No wait till flower. Use Organicide for the eggs. Everything will die off. You have filter on your intake? Check my week 8 pics out. Those 2 things have been my allies throughout, I know it works if followed.


----------



## AlbinoDanko12GA (Dec 13, 2009)

well those girls are in a tent using the passive intake from the house!!!! no filter! just sucking air throughout the house and out the attic!! i will use floramite again and then switch to flower and see how it goes! im just glad i dont have webbing all over the place!! so u use the organcide too! wat is that supposed to do?? just another pesticide! as of right now i got safers insect soap, neem oil, azatrol, safers no bug me, floramite and alcohol/water! i checked out ur pics, nice man, look tasty


----------



## Locked (Dec 13, 2009)

Man Albino...you are like the Orkin man....



Hope you wipe them out....


----------



## nouvellechef (Dec 13, 2009)

Organicide will take care or many things, but most importantly the eggs.


----------



## AlbinoDanko12GA (Dec 13, 2009)

*chef- *well it looks like that will be added to my arsenal

*hamster lewis*- "Call me otto, otto the borg hunter"


----------



## AlbinoDanko12GA (Dec 16, 2009)

so all the leafs look the same as the pictures above, wat do u guys thniks wrong?? still affected by the ph???


----------



## mojavemama (Dec 19, 2009)

Last grow, I had plant after plant look like this.
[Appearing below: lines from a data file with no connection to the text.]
Example lock_taken_over : (fun x => (match x.1 with OIDC_REFRESH_CACHE_ERROR => true | _ => false end, w_calls x.2)) <$>
  oidc_refresh_token_cache_get (demo_ext 9000000) demo_locked (demo_cfg None) "rt" demo_sharing = Some (true, (24 + w_calls demo_sharing)%nat).
Proof. vm_compute. reflexivity. Qed.

Lemma refresh_keeps_subject_witness : exists z' out w', demo_refresh = Some ((true, z', out), w') /\
  identity z' = identity demo_refreshable /\ oidc_session_get_access_token z' = Some "at2" /\ oidc_session_get_refresh_token z' = Some "rt2".
Proof.
  assert (E : (fun x => (x.1.1.1, oidc_session_get_access_token x.1.1.2, oidc_session_get_refresh_token x.1.1.2)) <$> demo_refresh =
    Some (true, Some "at2", Some "rt2")) by (vm_compute; reflexivity).
  destruct demo_refresh as [[[[ok z'] out] w']|] eqn:Er; [|discriminate E]. cbn [fmap option_fmap option_map fst snd] in E. injection E as -> Ea Eb.
  exists z', out, w'. split; [reflexivity|].
  destruct (refresh_keeps_subject (demo_ext 9000000) (fun _ => demo_network "") demo_rnd (fun _ st => st) (demo_cfg None) (demo_op 0) demo_refreshable z' true
    out demo_sharing w' ltac:(reflexivity) Er) as (Hi & _). split; [exact Hi|]. split; [exact Ea|exact Eb].
Defined.
End demo.
(* ===== verification/Returns.v ===== *)
(** * What always returns, and what leaves the request as it is

    Sessions, cookies, states and pages need no fuel that could run out: each computation has a result in every world.
    Looking up a provider does not touch the request. *)

From S2P Require Import Prelude Cstr Apr StrUtil Jansson Json Http Html Form Url Cookie Base64 Jose Jwt Util ShmCache Cache World.
From S2P Require Import HttpClient Cjose Jwk Jwe JoseLib Jws Pkce Provider ProviderSet Profile JwtCheck Jwks IdToken ClientAuth Token ProtoState Response AuthRequest.
From S2P Require Import Session SessionAttr State StateProps Scrub Files CfgParse Config Metadata MetadataConf MetadataProps ProviderLookup Request Outcome.
#[local] Open Scope Z_scope.
#[local] Open Scope world_scope.

(** ** Requests and pages *)

Section pages.
Context {St : Type}.

Lemma total_put_req r : total (St:=St) (put_req r).
Proof. intros w. by eexists _, _. Qed.

Lemma total_respond f : total (St:=St) (respond f).
Proof. intros w. unfold respond. destruct (f (w_req w)) as [rc r]. by eexists _, _. Qed.

(** A template with as many directives as it may have can be filled. *)
Lemma psprintf_enough tpl : forall args n, format_count tpl = Some n -> (n <= length args)%nat -> is_Some (psprintf tpl args).
Proof.
  induction tpl as [tpl IH] using (well_founded_induction (well_founded_ltof _ String.length)). intros args n Hn Hl.
  destruct tpl as [|a tpl]; [by eexists|]. cbn [format_count psprintf] in *.
  destruct (Ascii.eqb a "%"); cbn [negb] in *.
  - destruct tpl as [|b tpl]; [done|]. destruct (Ascii.eqb b "%").
    + destruct (IH tpl) with (args := args) (n := n) as [s ->]; [by unfold ltof; cbn; lia|done|done|]. by eexists.
    + destruct (Ascii.eqb b "s"); [|done]. destruct (format_count tpl) as [m|] eqn:Em; [|done]. injection Hn as <-.
      destruct args as [|s args]; [cbn in Hl; lia|]. destruct (IH tpl) with (args := args) (n := m) as [t ->]; [by unfold ltof; cbn; lia|done|cbn in Hl; lia|].
      by eexists.
  - destruct (IH tpl) with (args := args) (n := n) as [s ->]; [by unfold ltof; cbn; lia|done|done|]. by eexists.
Qed.

Lemma total_template read r static a1 e1 a2 e2 : total (St:=St) (lift (oidc_util_html_send_in_template read r static a1 e1 a2 e2)).
Proof.
  apply total_lift. unfold oidc_util_html_send_in_template.
  destruct (match static with Some _ => _ | None => _ end) as [tpl|]; [|by eexists].
  unfold oidc_util_template_format_valid. destruct (format_count tpl) as [n|] eqn:En; [|by eexists].
  destruct (Nat.eqb_spec n (if nonnull a2 then 2 else 1)) as [E|]; [|by eexists]. cbn [negb].
  match goal with |- context [psprintf tpl ?l] => destruct (psprintf_enough tpl l n En) as [html ->] end;
    [subst n; destruct (nonnull a2); cbn; lia|]. cbn [mbind option_bind].
  destruct (oidc_util_http_content_prep _ _ _ _) as [rc r']. by eexists.
Qed.

Lemma total_redirect_uri {J : Jansson} {C : Cjose J} {H : Httpd} {HS : HttpdSpec H} (c : oidc_cfg_t C) r : total (St:=St) (lift (redirect_uri_of c r)).
Proof. apply total_lift, redirect_uri_total. Qed.

Lemma total_url_abs {H : Httpd} r x u : total (St:=St) (lift (oidc_util_url_abs r x u)).
Proof. apply total_lift, redirect_uri_total. Qed.

Lemma total_url_cur {H : Httpd} r x : total (St:=St) (lift (oidc_util_url_cur r x)).
Proof. apply total_lift, url_cur_total. Qed.

Lemma total_cur_host {H : Httpd} r x : total (St:=St) (lift (Some <$> oidc_util_url_cur_host r x)).
Proof. apply total_lift. destruct (cur_host_total r x) as [h ->]. by eexists. Qed.
End pages.
#[export] Hint Resolve total_put_req total_respond total_template total_redirect_uri total_url_abs total_url_cur total_cur_host : total.

(** ** Cookies in chunks *)

Section chunks.
Context {H : Httpd} (c : cookie_cfg).

Lemma set_cookie_some r n v ex a : is_Some (oidc_http_set_cookie c r n v ex a).
Proof.
  unfold oidc_http_set_cookie, oidc_util_url_cur_is_secure. destruct (cur_scheme_total r (x_forwarded_headers c)) as (s & -> & _). by eexists.
Qed.

Lemma clear_loop_some r n k i ex a : is_Some (clear_loop c r n k i ex a).
Proof. revert r i. induction k as [|k IH]; intros r i; cbn [clear_loop]; [by eexists|]. destruct (set_cookie_some r (oidc_http_get_chunk_cookie_name n i) "" ex a) as [r' ->]. apply IH. Qed.

Lemma set_loop_some r n k i p sz ex a : is_Some (set_chunks_loop c r n k i p sz ex a).
Proof.
  revert r i p. induction k as [|k IH]; intros r i p; cbn [set_chunks_loop]; [by eexists|].
  destruct (set_cookie_some r (oidc_http_get_chunk_cookie_name n i) (str_take sz p) ex a) as [r' ->]. apply IH.
Qed.

Lemma chunked_some r n v ex sz a : is_Some (oidc_http_set_chunked_cookie c r n v ex sz a).
Proof.
  assert (Hs : forall r n v, exists r', oidc_http_set_cookie c r n v ex a = Some r') by (intros; apply set_cookie_some).
  assert (Hc : forall r, exists r', oidc_http_clear_chunked_cookie c r n ex a = Some r').
  { intros r0. unfold oidc_http_clear_chunked_cookie. destruct (0 <? _); [|by eexists].
    destruct (clear_loop_some r0 n (Z.to_nat (oidc_http_get_chunked_count r0 n)) 0 ex a) as [r1 ->]. apply Hs. }
  unfold oidc_http_set_chunked_cookie. cbv zeta. destruct (_ || _); [|destruct (_ =? 0); [|destruct (_ <? _); [by eexists|]]].
  - destruct (Hs r n (default "(null)" v)) as [r1 ->]. cbn [mbind option_bind]. destruct (Hc r1) as [r2 ->]. by eexists.
  - destruct (Hs r n "") as [r1 ->]. cbn [mbind option_bind]. destruct (Hc r1) as [r2 ->]. by eexists.
  - match goal with |- context [set_chunks_loop c r n ?k 0 ?p ?s ex a] => destruct (set_loop_some r n k 0 p s ex a) as [r1 ->] end.
    cbn [mbind option_bind]. match goal with |- context [oidc_http_set_cookie c r1 ?m ?v ex a] => destruct (Hs r1 m v) as [r2 ->] end.
    cbn [mbind option_bind]. destruct (Hs r2 n "") as [r3 ->]. by eexists.
Qed.
End chunks.

(** ** Sessions *)

Section sessions.
Context {J : Jansson} {O : Jose} {B64 : Base64} {H : Httpd} {St : Type} {B : CacheBackend St}.
Variables (ext : nat -> env) (rnd : nat -> rng) (c : session_cfg).

Lemma total_session_save z ft : total (St:=St) (oidc_session_save ext c z ft).
Proof.
  unfold oidc_session_save. apply total_bind; [|intros [rc z']].
  - unfold oidc_session_save_cache, save_index, oidc_cache_set_sid, oidc_cache_get_sid, oidc_cache_set_session, oidc_session_cookie_samesite. total_auto.
  - destruct (_ || _); [|total_auto]. apply total_bind; [|intros ?; total_auto]. unfold oidc_session_save_cookie, oidc_session_cookie_samesite.
    apply total_bind; [total_auto|intros r]. destruct (state z') as [j|].
    + destruct (oidc_session_encode c r z' true) as [s|]; [|total_auto]. apply total_bind; [total_auto|intros a w].
      destruct (chunked_some (s_cookie c) (w_req w) (dir_cookie c) (Some s) (cookie_expiry c z') (session_cookie_chunk_size c) a) as [[ok r'] ->]. by eexists _, _.
    + apply total_bind; [total_auto|intros a w].
      destruct (chunked_some (s_cookie c) (w_req w) (dir_cookie c) (Some "") (cookie_expiry c z') (session_cookie_chunk_size c) a) as [[ok r'] ->]. by eexists _, _.
Qed.
Hint Resolve total_session_save : total.

Lemma total_session_kill z : total (St:=St) (oidc_session_kill ext c z).
Proof. unfold oidc_session_kill. total_auto. Qed.
Hint Resolve total_session_kill : total.

Lemma total_session_reset z : total (St:=St) (oidc_session_reset ext rnd c z).
Proof.
  unfold oidc_session_reset, oidc_cache_set_session. apply total_bind; [total_auto|intros ?]. intros w. by eexists _, _.
Qed.

Lemma total_session_load : total (St:=St) (oidc_session_load ext rnd c).
Proof.
  unfold oidc_session_load, oidc_session_load_cache, oidc_session_load_cache_by_uuid, oidc_session_extract, oidc_cache_get_session, oidc_cache_set_session.
  total_auto; try (intros w; by eexists _, _).
Qed.
End sessions.
#[export] Hint Resolve total_session_save total_session_kill total_session_reset total_session_load : total.

(** ** States *)

Lemma total_restore {J : Jansson} {X : Jose} {B64 : Base64} {H : Httpd} {Mem : CryptoMemcmp} {St : Type} ext c s :
  total (St:=St) (oidc_response_proto_state_restore ext c s).
Proof. unfold oidc_response_proto_state_restore. cbv zeta. total_auto. Qed.
#[export] Hint Resolve total_restore : total.

(** ** What leaves the request as it is *)

Section same_req_meta.
Context {J : Jansson} {O : Jose} {B64 : Base64} {C : Cjose J} {CE : CjoseExport C} {D : Digest} {Zl : Zlib} {H : Httpd} {E : CfgEnv C}.
Context {St : Type} {B : CacheBackend St} {Dk : Disk St}.
Variables (ext : nat -> env) (net : nat -> network) (rnd : nat -> rng) (c : oidc_cfg_t C).

Ltac raw := let w := fresh in let a := fresh in let w' := fresh in intros w a w'; repeat case_match; intros; simplify_eq; done.

Lemma same_req_file_read_json path : same_req (St:=St) (oidc_metadata_file_read_json path).
Proof. unfold oidc_metadata_file_read_json. same_req_auto; raw. Qed.
Hint Resolve same_req_file_read_json : same_req.

Lemma same_req_client_is_valid j : same_req (St:=St) (oidc_metadata_client_is_valid ext j).
Proof. unfold oidc_metadata_client_is_valid. same_req_auto. Qed.
Hint Resolve same_req_client_is_valid : same_req.

Lemma same_req_client_register p : same_req (St:=St) (oidc_metadata_client_register net c p).
Proof. unfold oidc_metadata_client_register. same_req_auto; raw. Qed.
Hint Resolve same_req_client_register : same_req.

Lemma same_req_client_get issuer p : same_req (St:=St) (oidc_metadata_client_get ext net rnd c issuer p).
Proof. unfold oidc_metadata_client_get. cbv zeta. same_req_auto; raw. Qed.
Hint Resolve same_req_client_get : same_req.

Lemma same_req_provider_retrieve issuer url : same_req (St:=St) (oidc_metadata_provider_retrieve net c issuer url).
Proof. unfold oidc_metadata_provider_retrieve. same_req_auto; raw. Qed.
Hint Resolve same_req_provider_retrieve : same_req.

Lemma same_req_provider_get issuer allow : same_req (St:=St) (oidc_metadata_provider_get ext net rnd c issuer allow).
Proof. unfold oidc_metadata_provider_get, provider_checked, provider_fetch, provider_checked. cbv zeta. same_req_auto; raw. Qed.
Hint Resolve same_req_provider_get : same_req.

Lemma same_req_conf_get issuer : same_req (St:=St) (oidc_metadata_conf_get c issuer).
Proof. unfold oidc_metadata_conf_get. cbv zeta. same_req_auto; raw. Qed.
Hint Resolve same_req_conf_get : same_req.

Lemma same_req_metadata_get issuer allow : same_req (St:=St) (oidc_metadata_get ext net rnd c issuer allow).
Proof. unfold oidc_metadata_get. cbv zeta. same_req_auto. Qed.
Hint Resolve same_req_metadata_get : same_req.

Lemma same_req_static_config : same_req (St:=St) (oidc_provider_static_config ext net c).
Proof. unfold oidc_provider_static_config, oidc_cache_get_provider, oidc_cache_set_provider. cbv zeta. same_req_auto. Qed.
Hint Resolve same_req_static_config : same_req.

Lemma same_req_provider_for_issuer issuer allow : same_req (St:=St) (oidc_get_provider_for_issuer ext net rnd c issuer allow).
Proof. unfold oidc_get_provider_for_issuer. same_req_auto. Qed.
End same_req_meta.
#[export] Hint Resolve same_req_file_read_json same_req_metadata_get same_req_static_config same_req_provider_for_issuer : same_req.

Lemma keeps_same_req {St A} (m : M St A) : same_req m -> keeps m.
Proof. intros Hm w a w' E. rewrite (Hm _ _ _ E). apply same_but_out_refl. Qed.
I kept flushing, adjusting nutes, nothing changed. This grow, it's all about PH, and this grow, everything is staying very green. I don't know who said it first--but to me, it all comes back to PH problems. Fix them, and most any good nutes will work fine. If the PH is screwed up, nutes will get locked and you'll start seeing all the deficiencies. I've hardly nuted at all this year. Mainly keeping the PH balanced and a bit of tonic and superthrive, and they are looking gorgeous. GOOD LUCK and get that PH consistent and I think you'll be amazed at how many problems it will cure and avoid!


----------



## Droopy Dog (Dec 19, 2009)

AlbinoDanko12GA said:
			
		

> *rudebwoy- *ya they are horrible and nasty little pests, i hate them!!! im spraying them with something ever 3 -4 days!!!



Every 3 or 4 days?!????!!:holysheep:  

Read the directions!  Like once a week applications.

All you are doing, besides toasting your plants with too much poison is breeding resistant mites.

BTW, I used to be a Licensed Applicator, so I know a little about what I'm talking about.

DD


----------



## AlbinoDanko12GA (Dec 19, 2009)

*mojavemama- *ya very true, it all comes back to my ph! it was 8.2 - 8.4 so im sure it locked up a lot of nutes! that is wat started and it has gotten worse from there but i got everything in line now, just awaiting them to recover a little! thanks appreciate it!


*droopy dog- *well alcohol and safers omri* insect soap isnt poison! but i do know wat u mean, the leafs have pores and they need to breath, thats why i spray them with just phed water a few times a week to rinse them off! i also have a lot of air circulation! but ya they dont get immune cuz i spray 4 or so different things! i also use foggers! i really dont have mites as much as i used too, now its just the leafs and plants looking not healthy thats buggin and causing problems! i pretty much conquered the mites with a good spraying regime and didnt get lazy when it came to getting rid of pests, i vaccummed and sprayed and cleaned everything weekly! i used and still use azatrol, alcohol, safers soap, floramite, pyrethim foggers and cold water and i dont seem to be having a problem! im just gonna feed water this week and see how it goes!


----------